Staphylococcus aureus (S. aureus) is an important opportunistic human and animal pathogen that can cause a wide diversity of infections. Due to its environmental health risks, it is crucial to establish a time-saving, high-throughput, and highly sensitive technique for water quality surveillance. In this study, we developed a novel method to detect S. aureus in the water environment based on recombinase polymerase amplification (RPA) and CRISPR/Cas12a.

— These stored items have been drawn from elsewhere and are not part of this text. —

Lemma compile_node_tracked resolve m b limits outer k c b' b0 node :
  resolves resolve -> tracked b0 m b ->
  compile_node resolve m b limits outer k = Ok (c, b') -> tracked b0 (<[node := c]> m) b'.
Proof.
  intros R T. destruct k; cbn [compile_node].
  - unfold compile_source. intros (model & _ & [Ha Hp]%check_then)%rbind_ok. eapply push_tracked; [exact T| |exact Hp].
    intros st _ _. constructor. intros a E. by rewrite E in Ha.
  - by apply compile_filter_tracked.
  - unfold compile_project. intros (ci & Hi%ok_or_ok & (q & Hq & (fp & _ & Hp)%rbind_ok)%rbind_ok)%rbind_ok.
    eapply push_tracked; [exact T| |exact Hp]. intros st _ Hm. apply Hm in Hi. apply compile_projection_typed in Hq as [Hq _].
    by econstructor.
  - unfold compile_aggregate_node.
    intros (ci & Hi%ok_or_ok & (g & Hg%transpose_ok & (u & Hu%transpose_ok & (a & Ha%compile_selection_typed & (fp & _ & Hp)%rbind_ok)%rbind_ok)%rbind_ok)%rbind_ok)%rbind_ok.
    eapply push_tracked; [exact T| |exact Hp]. intros st _ Hm. apply Hm in Hi.
    destruct groups as [gspec|], g as [g|]; try done; [|by econstructor].
    destruct u; [|done]. apply compile_projection_typed in Hg as [Hg _]. econstructor; [exact Hi|done| |done].
    unfold validate_group_projection in Hu. by apply guard_ok, andb_true_iff in Hu.
  - unfold compile_unnest. intros (ci & Hi%ok_or_ok & (element & He%ok_or_ok & (fp & _ & Hp)%rbind_ok)%rbind_ok)%rbind_ok.
    eapply push_tracked; [exact T| |exact Hp]. intros st _ Hm. apply Hm in Hi.
    destruct (cp_output ci) as [|ty| |] eqn:Eo; try done. destruct (ty_shape ty) eqn:Et; try done. injection He as ->.
    econstructor; [exact Hi|cbn; exact Eo|exact Et].
  - unfold compile_window. intros (ci & Hi%ok_or_ok & (w & Hw & (fp & _ & Hp)%rbind_ok)%rbind_ok)%rbind_ok.
    eapply push_tracked; [exact T| |exact Hp]. intros st _ Hm. apply Hm in Hi. apply compile_window_typed in Hw as [Hw <-].
    by apply (typed_window st (cp_id ci) (mkStage (cp_scopes ci) (cp_output ci))).
  - unfold compile_sort. intros (ci & Hi%ok_or_ok & (e & He & [Ho%guard_ok (fp & _ & Hp)%rbind_ok]%check_then)%rbind_ok)%rbind_ok.
    eapply push_tracked; [exact T| |exact Hp]. intros st _ Hm. apply Hm in Hi.
    apply typed_sort; [exact Hi| |done]. by exists expression, (pl_expression limits).
  - unfold compile_distinct. intros (ci & Hi%ok_or_ok & [He (fp & _ & Hp)%rbind_ok]%check_then)%rbind_ok.
    eapply push_tracked; [exact T| |exact Hp]. intros st _ Hm. apply Hm in Hi. by apply typed_distinct.
  - unfold compile_slice. intros (ci & Hi%ok_or_ok & (fp & _ & Hp)%rbind_ok)%rbind_ok.
    eapply push_tracked; [exact T| |exact Hp]. intros st _ Hm. apply Hm in Hi. by apply typed_slice.
  - unfold compile_join.
    intros (cl & Hl%ok_or_ok & (cr & Hr%ok_or_ok & (scopes & Hs & (e & He & (fl & _ & (fr & _ & Hp)%rbind_ok)%rbind_ok)%rbind_ok)%rbind_ok)%rbind_ok)%rbind_ok.
    eapply push_tracked; [exact T| |exact Hp]. intros st _ Hm. apply Hm in Hl, Hr.
    apply (typed_join st _ _ (mkStage (cp_scopes cl) (cp_output cl)) (mkStage (cp_scopes cr) (cp_output cr))); try done.
    + unfold compile_join_condition in He. destruct kind, condition; try done;
        try (apply rmap_ok in He as (? & _ & ->); done). by injection He as <-.
    + intros e' ->. unfold compile_join_condition in He. destruct kind, condition as [spec|]; try done;
        apply rmap_ok in He as (? & He & [= ->]); by exists spec, (pl_expression limits).
  - unfold compile_set.
    intros (cl & Hl%ok_or_ok & (cr & Hr%ok_or_ok & [Hs%guard_ok [He (fl & _ & (fr & _ & Hp)%rbind_ok)%rbind_ok]%check_then]%check_then)%rbind_ok)%rbind_ok.
    eapply push_tracked; [exact T| |exact Hp]. intros st _ Hm. apply Hm in Hl, Hr.
    apply (typed_set st _ _ (mkStage (cp_scopes cl) (cp_output cl)) (mkStage (cp_scopes cr) (cp_output cr))); try done.
    intros Hq. by rewrite Hq in He.
Qed.

Lemma compile_steps_tracked ks resolve limits outer nodes b0 s s' :
  resolves resolve -> tracked b0 (fst s) (snd s) ->
  foldR (compile_step ks resolve limits outer) nodes s = Ok s' -> tracked b0 (fst s') (snd s').
Proof.
  intros R. revert s. induction nodes as [|node nodes IH]; intros s T; [by intros [= <-]|].
  cbn [foldR]. intros (s1 & (k & _ & ([c b] & Hc & [= <-])%rbind_ok)%rbind_ok & H)%rbind_ok. 
  exact (IH (<[node := c]> (fst s), b) (compile_node_tracked _ _ _ _ _ _ _ _ _ node R T Hc) H).
Qed.

Lemma compile_pipeline_tracked ks limits fuel root outer b c b' :
  compile_pipeline ks limits fuel root outer b = Ok (c, b') -> exists m, m !! root = Some c /\ tracked b m b'.
Proof.
  revert root outer b c b'. induction fuel as [|fuel IH]; intros root outer b c b'; [done|]. cbn [compile_pipeline].
  intros (nodes & _ & ([m b1] & Hs & (result & Hr%ok_or_ok & [= <- <-])%rbind_ok)%rbind_ok)%rbind_ok. exists m. split; [done|].
  eapply (compile_steps_tracked _ _ _ _ _ _ (∅, b) (m, b1)); [|by apply tracked_start|exact Hs].
  intros scopes q b2 id fp b3 ([c4 b4] & (m' & Hm & [L S I T])%IH & (fp' & _ & [= <- _ <-])%rbind_ok)%rbind_ok.
  split; [|by eapply I]. split; [done|done|]. intros st H. destruct (T st H) as (l & ? & _). by exists l.
Qed.

Lemma compile_nodes_typed ks root limits p : compile ks root limits = Ok p ->
  plan_typed p /\ Z.of_nat (length (plan_nodes p)) <= u32_max + 1.
Proof.
  unfold compile. intros ([c b] & (m & Hm & T)%compile_pipeline_tracked & Hf)%rbind_ok. cbn [fst snd] in Hf.
  unfold plan_finish in Hf. apply rbind_ok in Hf as (fp & _ & [= <-]). unfold plan_typed, logical_plan_new. cbn [plan_nodes plan_root plan_output].
  destruct (tk_typed _ _ _ T [] typed_nil) as (l & Hl & Hc). split; [|by apply (tk_sized _ _ _ T)].
  exists l, (mkStage (cp_scopes c) (cp_output c)). split_and!; [done|by apply (Hc root)|done].
Qed.

(** ** Typed plans are well formed *)
Lemma stage_typed_inputs st n s : stage_typed st n s -> Forall (fun x => x < length st)%nat (node_inputs n).
Proof. destruct 1; cbn [node_inputs]; repeat constructor; by eapply lookup_lt_Some. Qed.

Lemma closed_exprs scopes l : Forall (closed_expr scopes) l -> Forall (fun e => existential_dependencies e = []) l.
Proof. intros H. eapply Forall_impl; [exact H|]. intros e He. by apply closed_expr_facts in He as [? _]. Qed.

(** The optimizer's and the placement's view of a node's expressions agree. *)
Lemma omap_flat {A B} (f : A -> option B) l : flat_map (fun x => Optimize.option_list (f x)) l = omap f l.
Proof. induction l as [|x l IH]; [done|]. cbn. rewrite IH. by destruct (f x). Qed.

Lemma node_expressions_eq n : Optimize.node_expressions n = Placement.node_expressions n.
Proof.
  destruct n; cbn; try done.
  - rewrite omap_flat. destruct groups; cbn; by rewrite ?app_nil_r.
  - destruct (lw_input window), (lw_partition window); cbn; by rewrite ?app_nil_r.
Qed.

Lemma stage_typed_scoped st n s : stage_typed st n s -> well_scoped (length st) n.
Proof.
  destruct 1; cbn [well_scoped]; try rewrite node_expressions_eq; cbn [Placement.node_expressions]; try done.
  - by eapply closed_exprs, pt_expressions.
  - by eapply closed_exprs, st_inputs.
  - apply Forall_app. split; [by eapply closed_exprs, pt_expressions|by eapply closed_exprs, st_inputs].
  - destruct H0 as [_ Hp Ho Hi _]. rewrite !Forall_app. split_and!.
    + destruct (lw_input w) as [e|]; [|constructor]. constructor; [|constructor]. by apply (closed_expr_facts (sg_scopes s)), Hi.
    + destruct (lw_partition w) as [p|]; [|constructor]. destruct (Hp p eq_refl) as [Hp' _]. by eapply closed_exprs, pt_expressions.
    + rewrite Forall_map. eapply Forall_impl; [exact Ho|]. intros k [Hk _]. by apply closed_expr_facts in Hk as [? _].
  - constructor; [|constructor]. by apply closed_expr_facts in H0 as [? _].
  - destruct c as [e|]; [|constructor]. constructor; [|constructor]. by apply (closed_expr_facts scopes), H3.
Qed.

Lemma nodes_typed_lookup ns st i n : nodes_typed ns st -> ns !! i = Some n ->
  exists s, st !! i = Some s /\ stage_typed (take i st) n s.
Proof.
  induction 1 as [|ns st m s Ht IH Hm]; [done|]. pose proof (nodes_typed_length _ _ Ht) as Hl.
  intros [[Hi Hn]|[-> <-]]%lookup_snoc_Some.
  - destruct (IH Hn) as (s' & Hs & Hty). exists s'. split; [by apply lookup_app_l_Some|]. by rewrite take_app_le by lia.
  - exists s. rewrite <- Hl, list_lookup_middle by done. split; [done|]. by rewrite take_app_length.
Qed.

Lemma typed_node_at ns st i n : nodes_typed ns st -> ns !! i = Some n ->
  Forall (fun x => x < i)%nat (node_inputs n) /\ well_scoped i n.
Proof.
  intros Ht Hn. destruct (nodes_typed_lookup _ _ _ _ Ht Hn) as (s & Hs & Hty).
  assert (Hl : length (take i st) = i) by (apply lookup_lt_Some in Hs; rewrite length_take; lia).
  apply stage_typed_inputs in Hty as H1. apply stage_typed_scoped in Hty as H2. by rewrite Hl in H1, H2.
Qed.

Lemma plan_typed_well_formed p : plan_typed p -> well_formed p.
Proof.
  intros (st & s & Ht & Hr & _). split_and!.
  - intros i n Hn. by apply (typed_node_at _ _ _ _ Ht Hn).
  - rewrite <- (nodes_typed_length _ _ Ht). by eapply lookup_lt_Some.
  - intros i n Hn. by apply (typed_node_at _ _ _ _ Ht Hn).
Qed.

Lemma well_scoped_dependencies i n : well_scoped i n -> Forall (fun q => q < i)%nat (node_existential_dependencies n).
Proof.
  intros H. apply Forall_forall. intros q Hq. unfold node_existential_dependencies in Hq.
  apply dedup_incl, sort_by_elem, elem_of_flat_map in Hq as (e & He & Hq).
  assert (G : Forall (fun e => existential_dependencies e = []) (Placement.node_expressions n) -> (q < i)%nat).
  { intros G. rewrite Forall_forall in G. rewrite (G e He) in Hq. by apply not_elem_of_nil in Hq. }
  destruct n; try (apply G; cbn [well_scoped] in H; rewrite node_expressions_eq in H; exact H). cbn in He. apply list_elem_of_singleton in He as ->.
  cbn [well_scoped] in H. rewrite Forall_forall in H. by apply H.
Qed.

Lemma well_formed_backward p : well_formed p -> backward (plan_nodes p).
Proof.
  intros (T & _ & Hs) i n j Hn [Hj|Hj]%elem_of_app.
  - specialize (T i n Hn). rewrite Forall_forall in T. by apply T.
  - specialize (Hs i n Hn). apply well_scoped_dependencies in Hs. rewrite Forall_forall in Hs. by apply Hs.
Qed.

(** C8: whatever graph is compiled, a plan that compilation returns is typed:
    every stage reads earlier stages, its expressions are prepared in the
    sources of its input, projections, groupings, aggregates and windows
    match their declared types, keys can be compared, both sides of a set
    operation match, and the plan's output is its root's; so the plan is well
    formed for the optimizer and the placement analysis, and its nodes have
    32-bit identifiers. *)
Theorem compile_typed ks root limits p : compile ks root limits = Ok p ->
  plan_typed p /\ well_formed p /\ backward (plan_nodes p) /\ Z.of_nat (length (plan_nodes p)) <= u32_max + 1.
Proof.
  intros [T S]%compile_nodes_typed. pose proof (plan_typed_well_formed _ T) as W.
  split_and!; [done|done|by apply well_formed_backward|done].
Qed.
End CompileTyped.

Lemma sample_compiles : is_ok (compile (kinds sample_pool) 3 default_pipeline_limits) = true.
Proof. vm_compute. reflexivity. Qed.

Lemma compile_typed_witness :
  exists p, compile (kinds sample_pool) 3 default_pipeline_limits = Ok p /\ plan_typed p /\ well_formed p.
Proof.
  destruct (compile (kinds sample_pool) 3 default_pipeline_limits) as [p|d] eqn:E;
    [|pose proof sample_compiles as H; by rewrite E in H].
  exists p. split; [done|]. destruct (compile_typed _ _ _ _ E) as (T & W & _). by split.
Defined.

This method utilizes isothermal amplification of nucleic acids and the trans-cleavage activity of the CRISPR/Cas12a system to generate fluorescence signals with a single-stranded DNA-fluorophore-quencher (ssDNA-FQ) reporter and a naked-eye detected lateral flow assay (LFA). Our RPA-CRISPR/Cas12a detection system can reduce the detection time to 35 min and enhance the high-throughput detection threshold to ≥5 copies of pathogen DNA, which is more sensitive than that of reported. Moreover, in the lower reaches of the Jialing River in Chongqing, China, 10 water samples from the mainstream and 7 ones from tributaries were successfully monitored S. aureus for less than 35 min using RPA-CRISPR/Cas12a detection system. Taken together, a novel high-throughput RPA-CRISPR detection was established and firstly applied for sensitively monitoring S. aureus in the natural water environment. [Display omitted] •RPA-CRISPR/Cas12a system is established to sensitively monitor pathogenic microorganisms.•RPA-CRISPR/Cas12a-FQ technique can detect 5 copies of S. aureus DNA in 35 min.•RPA-CRISPR/Cas12a-LFA with a naked-eye detection is applied for S. aureus detection.•S. aureus in the Jialing River of Chongqing, China is firstly monitored using the RPA-CRISPR/Cas12a.